TASK STATEMENT:
Between the line containing "unfold jsonRune. repeat" and the line containing "- destruct f" lies a run of lines; give that run again exactly, with both of those lines, and nothing else from the entries below.

START PROVIDED DATA

(* ===== verification/Json.v ===== *)
(** * JSON

    What the program uses of [encoding/json]: decoding a document into a struct of
    string fields.  [LlmContext.v] has the encoding of strings.  The depth at which the
    package gives up is left out.

    A document is parsed with fuel, its length being enough: every call takes a byte. *)

From S2P Require Import Prelude Text Strings LlmContext.

Module Json.
Local Open Scope Z_scope.
Import LlmContext.

Inductive json :=
| JNull
| JBool (b : bool)
| JNumber (literal : gostring)
| JString (s : gostring)
| JArray (l : list json)
| JObject (l : list (gostring * json)).

(** ** Strings *)

Definition hexVal (b : Z) : option Z :=
  if (48 <=? b) && (b <=? 57) then Some (b - 48)
  else if (97 <=? b) && (b <=? 102) then Some (b - 87)
  else if (65 <=? b) && (b <=? 70) then Some (b - 55)
  else None.
Definition hex4 (s : gostring) : option (Z * gostring) :=
  match s with
  | a :: b :: c :: d :: s =>
    a ← hexVal a; b ← hexVal b; c ← hexVal c; d ← hexVal d; Some (((a * 16 + b) * 16 + c) * 16 + d, s)
  | _ => None
  end.
Definition isSurrogate (r : rune) : bool := (55296 <=? r) && (r <? 57344).

(** What follows [\u]: a rune, two escapes making one where they are a pair. *)
Definition unescapeU (s : gostring) : option (gostring * gostring) :=
  '(r, s) ← hex4 s;
  if isSurrogate r then
    match s with
    | 92 :: 117 :: t =>
      match hex4 t with
      | Some (r2, t) =>
        if (55296 <=? r) && (r <? 56320) && (56320 <=? r2) && (r2 <? 57344)
        then Some (EncodeRune ((r - 55296) * 1024 + (r2 - 56320) + 65536), t)
        else Some (EncodeRune RuneError, s)
      | None => Some (EncodeRune RuneError, s)
      end
    | _ => Some (EncodeRune RuneError, s)
    end
  else Some (EncodeRune r, s).

Definition escapes : list (Z * Z) := [(34, 34); (92, 92); (47, 47); (98, 8); (102, 12); (110, 10); (114, 13); (116, 9)].
Definition escape (b : Z) : option Z := snd <$> List.find (fun p => p.1 =? b) escapes.

(** A string past its opening quote, and what follows its closing one. *)
Fixpoint parseString (fuel : nat) (s : gostring) : option (gostring * gostring) :=
  match fuel, s with
  | S fuel, b :: t =>
    if b =? 34 then Some ([], t)
    else if b <? 32 then None
    else
      '(out, t) ←
        (if b =? 92 then
           match t with
           | 117 :: t => unescapeU t
           | e :: t => c ← escape e; Some ([c], t)
           | [] => None
           end
         else if b <? 128 then Some ([b], t)
         else let '(r, w) := DecodeRune s in Some (EncodeRune r, List.skipn w s));
      '(rest, t) ← parseString fuel t; Some (out ++ rest, t)
  | _, _ => None
  end.

(** ** Numbers and values *)

Definition isDigit (b : Z) : bool := (48 <=? b) && (b <=? 57).
Fixpoint spanDigits (s : gostring) : gostring * gostring :=
  match s with
  | b :: t => if isDigit b then let '(d, r) := spanDigits t in (b :: d, r) else ([], s)
  | [] => ([], [])
  end.
Definition digits1 (s : gostring) : option (gostring * gostring) :=
  match spanDigits s with ([], _) => None | r => Some r end.
Definition parseNumber (s : gostring) : option (gostring * gostring) :=
  let '(sign, s) := match s with 45 :: t => ([45], t) | _ => ([], s) end in
  '(int, s) ← (match s with 48 :: t => Some ([48], t) | _ => digits1 s end);
  '(frac, s) ← (match s with 46 :: t => '(d, r) ← digits1 t; Some (46 :: d, r) | _ => Some ([], s) end);
  '(exp, s) ← (match s with
               | b :: t =>
                 if (b =? 101) || (b =? 69) then
                   let '(es, t) := match t with 43 :: t => ([43], t) | 45 :: t => ([45], t) | _ => ([], t) end in
                   '(d, r) ← digits1 t; Some (b :: es ++ d, r)
                 else Some ([], s)
               | [] => Some ([], s)
               end);
  Some (sign ++ int ++ frac ++ exp, s).

Definition isWs (b : Z) : bool := (b =? 32) || (b =? 9) || (b =? 10) || (b =? 13).
Definition skipWs (s : gostring) : gostring := dropWhile isWs s.

Definition literal (w : string) (v : json) (s : gostring) : option (json * gostring) :=
  if HasPrefix s (bytes_of w) then Some (v, List.skipn (String.length w) s) else None.

Fixpoint parseValue (fuel : nat) (s : gostring) : option (json * gostring) :=
  match fuel, skipWs s with
  | S fuel, 34 :: t => '(v, t) ← parseString (S (List.length t)) t; Some (JString v, t)
  | S fuel, 123 :: t =>
    match skipWs t with
    | 125 :: t => Some (JObject [], t)
    | t => '(l, t) ← parseMembers fuel t; Some (JObject l, t)
    end
  | S fuel, 91 :: t =>
    match skipWs t with
    | 93 :: t => Some (JArray [], t)
    | t => '(l, t) ← parseElements fuel t; Some (JArray l, t)
    end
  | S fuel, 110 :: _ => literal "null" JNull (skipWs s)
  | S fuel, 116 :: _ => literal "true" (JBool true) (skipWs s)
  | S fuel, 102 :: _ => literal "false" (JBool false) (skipWs s)
  | S fuel, t => '(n, t) ← parseNumber t; Some (JNumber n, t)
  | O, _ => None
  end
with parseMembers (fuel : nat) (s : gostring) : option (list (gostring * json) * gostring) :=
  match fuel, skipWs s with
  | S fuel, 34 :: t =>
    '(k, t) ← parseString (S (List.length t)) t;
    match skipWs t with
    | 58 :: t =>
      '(v, t) ← parseValue fuel t;
      match skipWs t with
      | 44 :: t => '(l, t) ← parseMembers fuel t; Some ((k, v) :: l, t)
      | 125 :: t => Some ([(k, v)], t)
      | _ => None
      end
    | _ => None
    end
  | _, _ => None
  end
with parseElements (fuel : nat) (s : gostring) : option (list json * gostring) :=
  match fuel with
  | S fuel =>
    '(v, t) ← parseValue fuel s;
    match skipWs t with
    | 44 :: t => '(l, t) ← parseElements fuel t; Some (v :: l, t)
    | 93 :: t => Some ([v], t)
    | _ => None
    end
  | O => None
  end.

Definition parse (s : gostring) : option json :=
  '(v, t) ← parseValue (2 * List.length s + 2) s;
  match skipWs t with [] => Some v | _ => None end.

(** ** Decoding into a struct of strings

    A key names a field if it folds to the same name, ["ſ"] folding to ["s"] and the
    Kelvin sign to ["k"]; a later key overrides an earlier one; [null] leaves a string
    alone; any other kind is an error. *)
Definition foldRune (r : rune) : rune :=
  if (65 <=? r) && (r <=? 90) then r + 32 else if r =? 383 then 115 else if r =? 8490 then 107 else r.
Definition foldName (k : gostring) : list rune := List.map foldRune (runesOf k).
Definition names (k : gostring) (field : string) : bool := bool_decide (foldName k = foldName (bytes_of field)).

(** The field of the struct a member goes to, an exact name first. *)
Definition fieldOf (fields : list string) (k : gostring) : option string :=
  match List.find (fun f => bool_decide (k = bytes_of f)) fields with
  | Some f => Some f
  | None => List.find (names k) fields
  end.

(** The last string given to each field, and whether all was well. *)
Fixpoint members (fields pointers : list string) (l : list (gostring * json)) (got : gmap string gostring) : bool * gmap string gostring :=
  match l with
  | [] => (true, got)
  | (k, v) :: l =>
    match fieldOf fields k, v with
    | None, _ => members fields pointers l got
    | Some f, JString s => members fields pointers l (<[f := s]> got)
    | Some f, JNull => members fields pointers l (if bool_decide (f ∈ pointers) then delete f got else got)
    | Some _, _ => let '(_, got) := members fields pointers l got in (false, got)
    end
  end.

(** [json.Unmarshal] into a struct with the string fields given, [pointers] those held by
    a pointer; [None] is an error. *)
Definition Unmarshal (fields pointers : list string) (s : gostring) : option (gmap string gostring) :=
  match parse s with
  | Some (JObject l) => match members fields pointers l ∅ with (true, got) => Some got | _ => None end
  | Some JNull => Some ∅
  | _ => None
  end.

(** ** What is written is read back *)

Lemma members_string fields pointers k f v l got : fieldOf fields k = Some f ->
  members fields pointers ((k, JString v) :: l) got = members fields pointers l (<[f := v]> got).
Proof. intros E. cbn [members]. by rewrite E. Qed.

Section RoundTrip.

(** The runes written as an escape. *)
Definition escaped : list rune := seqZ 0 32 ++ [34; 92; 60; 62; 38; 8232; 8233].
Lemma escaped_in r : isScalar r = true ->
  (r <? 32) || (r =? 34) || (r =? 92) || (r =? 60) || (r =? 62) || (r =? 38) || (r =? 8232) || (r =? 8233) = true -> r ∈ escaped.
Proof.
  intros Hs H. unfold isScalar in Hs. unfold escaped. apply elem_of_app. destruct (r <? 32) eqn:E.
  - left. apply elem_of_seqZ. lia.
  - right. repeat (apply orb_true_iff in H as [H|H]); try done; apply Z.eqb_eq in H; subst; set_solver.
Qed.

Lemma parseString_rune f r w t : isScalar r = true -> (w = List.length (encodeScalar r)) ->
  parseString (S f) (jsonRune r w ++ t) = '(out, t) ← parseString f t; Some (EncodeRune r ++ out, t).
Proof.
  intros Hs Hw. destruct ((r <? 32) || (r =? 34) || (r =? 92) || (r =? 60) || (r =? 62) || (r =? 38) || (r =? 8232) || (r =? 8233)) eqn:He.
  - assert (r ∈ escaped) as Hin by by apply escaped_in. clear He Hs Hw. unfold escaped in Hin. cbn in Hin.
    repeat (apply elem_of_cons in Hin as [->|Hin]; [reflexivity|]). by apply elem_of_nil in Hin.
  - rewrite !orb_false_iff in He. destruct He as [[[[[[[H1 H2] H3] H4] H5] H6] H7] H8].
    assert (jsonRune r w = encodeScalar r) as ->.
    { unfold jsonRune. rewrite H2, H3, H1, H4, H5, H6, H7, H8.
      replace (r =? 8) with false by lia. replace (r =? 12) with false by lia. replace (r =? 10) with false by lia.
      replace (r =? 13) with false by lia. replace (r =? 9) with false by lia. cbn [orb].
      replace ((r =? RuneError) && (w =? 1)%nat) with false; [by apply EncodeRune_scalar|].
      symmetry. apply andb_false_iff. destruct (r =? RuneError) eqn:E; [|by left]. right. apply Z.eqb_eq in E. by subst. }
    rewrite EncodeRune_scalar by done. destruct (r <? 128) eqn:E8.
    + unfold encodeScalar. rewrite E8. cbn. by rewrite H2, H1, H3, E8.
    + pose proof (DecodeRune_encodeScalar r t Hs) as HD. pose proof (encodeScalar_length r) as Hl.
      destruct (encodeScalar r) as [|b u] eqn:Ee; [cbn in Hl; lia|].
      assert (128 <= b) as Hb.
      { unfold encodeScalar in Ee. rewrite E8 in Ee. repeat case_match; injection Ee as <- _; Z.to_euclidean_division_equations; lia. }
      change ((b :: u) ++ t) with (b :: (u ++ t)) in *. cbn [parseString].
      replace (b =? 34) with false by lia. replace (b <? 32) with false by lia. replace (b =? 92) with false by lia.
      replace (b <? 128) with false by lia. rewrite HD. cbn [List.length List.skipn mbind option_bind].
      rewrite EncodeRune_scalar, Ee by done. rewrite List.skipn_app, List.skipn_all2, Nat.sub_diag by done. done.
Qed.

Lemma jsonBody_cons fuel r s : isScalar r = true -> (List.length (encodeScalar r ++ s) <= fuel)%nat ->
  exists fuel', (List.length s <= fuel')%nat
  /\ jsonBody fuel (encodeScalar r ++ s) = jsonRune r (List.length (encodeScalar r)) ++ jsonBody fuel' s.
Proof.
  intros Hs Hf. pose proof (DecodeRune_encodeScalar r s Hs) as HD. pose proof (encodeScalar_length r) as Hl.
  rewrite length_app in Hf. destruct fuel as [|fuel]; [lia|]. exists fuel. split; [lia|].
  destruct (encodeScalar r) as [|b u] eqn:Ee; [cbn in Hl; lia|]. change ((b :: u) ++ s) with (b :: (u ++ s)) in *.
  cbn [jsonBody]. rewrite HD. cbn [List.length List.skipn]. by rewrite List.skipn_app, List.skipn_all2, Nat.sub_diag by done.
Qed.

Lemma jsonRune_length r w : (1 <= List.length (jsonRune r w))%nat.
Proof.
  unfold jsonRune. repeat case_match; try (cbn; lia). pose proof (EncodeRune_ne r). destruct (EncodeRune r); [done|cbn; lia].
Qed.

Lemma parseString_jsonBody rs : Forall (fun r => isScalar r = true) rs -> forall fuel f t,
  (List.length (ofRunes rs) <= fuel)%nat -> (List.length (jsonBody fuel (ofRunes rs)) < f)%nat ->
  parseString f (jsonBody fuel (ofRunes rs) ++ 34 :: t) = Some (ofRunes rs, t).
Proof.
  induction 1 as [|r rs Hr _ IH]; intros fuel f t Hfuel Hf.
  - destruct f as [|f]; [lia|]. by destruct fuel.
  - change (ofRunes (r :: rs)) with (EncodeRune r ++ ofRunes rs) in *. rewrite EncodeRune_scalar in * by done.
    destruct (jsonBody_cons fuel r (ofRunes rs) Hr Hfuel) as (fuel' & Hf' & E). rewrite E in *. rewrite length_app in Hf.
    pose proof (jsonRune_length r (List.length (encodeScalar r))). destruct f as [|f]; [lia|].
    rewrite <- app_assoc, parseString_rune by done. rewrite (IH fuel' f) by (done || lia). cbn. by rewrite EncodeRune_scalar.
Qed.

Lemma parseString_jsonString s t : validUTF8 s ->
  exists u, jsonString s ++ t = 34 :: u /\ parseString (S (List.length u)) u = Some (s, t).
Proof.
  intros (rs & Hrs & ->)%valid_scalars. eexists. split.
  - unfold jsonString. rewrite <- !app_assoc. cbn. reflexivity.
  - apply parseString_jsonBody; [done|lia|]. rewrite length_app. lia.
Qed.

(** A member of an object of strings, and what comes after it. *)
Lemma parseMembers_field f k v t : validUTF8 (bytes_of k) -> validUTF8 v ->
  parseMembers (S (S f)) (jsonField k v ++ t) =
  match skipWs t with
  | 44 :: t => '(l, t) ← parseMembers (S f) t; Some ((bytes_of k, JString v) :: l, t)
  | 125 :: t => Some ([(bytes_of k, JString v)], t)
  | _ => None
  end.
Proof.
  intros Hk Hv. unfold jsonField. rewrite <- !app_assoc.
  destruct (parseString_jsonString (bytes_of k) ([58] ++ jsonString v ++ t) Hk) as (u & -> & Hu).
  destruct (parseString_jsonString v t Hv) as (x & E & Hx). rewrite E in Hu.
  cbn [parseMembers]. change (skipWs (34 :: u)) with (34 :: u). cbn iota beta. rewrite Hu. cbn [mbind option_bind].
  change (skipWs ([58] ++ 34 :: x)) with (58 :: 34 :: x). cbn iota beta.
  assert (parseValue (S f) (34 :: x) = Some (JString v, t)) as -> by (cbn [parseValue]; change (skipWs (34 :: x)) with (34 :: x); cbn iota beta; by rewrite Hx).
  done.
Qed.
Lemma parseMembers_more f k v t : validUTF8 (bytes_of k) -> validUTF8 v ->
  parseMembers (S (S f)) (jsonField k v ++ [44] ++ t) = '(l, t) ← parseMembers (S f) t; Some ((bytes_of k, JString v) :: l, t).
Proof. intros Hk Hv. by rewrite parseMembers_field. Qed.
Lemma parseMembers_last f k v t : validUTF8 (bytes_of k) -> validUTF8 v ->
  parseMembers (S (S f)) (jsonField k v ++ [125] ++ t) = Some ([(bytes_of k, JString v)], t).
Proof. intros Hk Hv. by rewrite parseMembers_field. Qed.
Lemma jsonField_quote k v t : exists u, jsonField k v ++ t = 34 :: u.
Proof. by eexists. Qed.
Lemma parseValue_object f s u l t : s = 34 :: u -> parseMembers f s = Some (l, t) -> parseValue (S f) (123 :: s) = Some (JObject l, t).
Proof. intros -> H. cbn [parseValue]. change (skipWs (123 :: 34 :: u)) with (123 :: 34 :: u). cbn iota beta. change (skipWs (34 :: u)) with (34 :: u). cbn iota beta. by rewrite H. Qed.
End RoundTrip.
End Json.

END PROVIDED DATA

RESULT:
  unfold jsonRune. repeat case_match; try (cbn; lia). pose proof (EncodeRune_ne r). destruct (EncodeRune r); [done|cbn; lia].
Qed.

Lemma parseString_jsonBody rs : Forall (fun r => isScalar r = true) rs -> forall fuel f t,
  (List.length (ofRunes rs) <= fuel)%nat -> (List.length (jsonBody fuel (ofRunes rs)) < f)%nat ->
  parseString f (jsonBody fuel (ofRunes rs) ++ 34 :: t) = Some (ofRunes rs, t).
Proof.
  induction 1 as [|r rs Hr _ IH]; intros fuel f t Hfuel Hf.
  - destruct f as [|f]; [lia|]. by destruct fuel.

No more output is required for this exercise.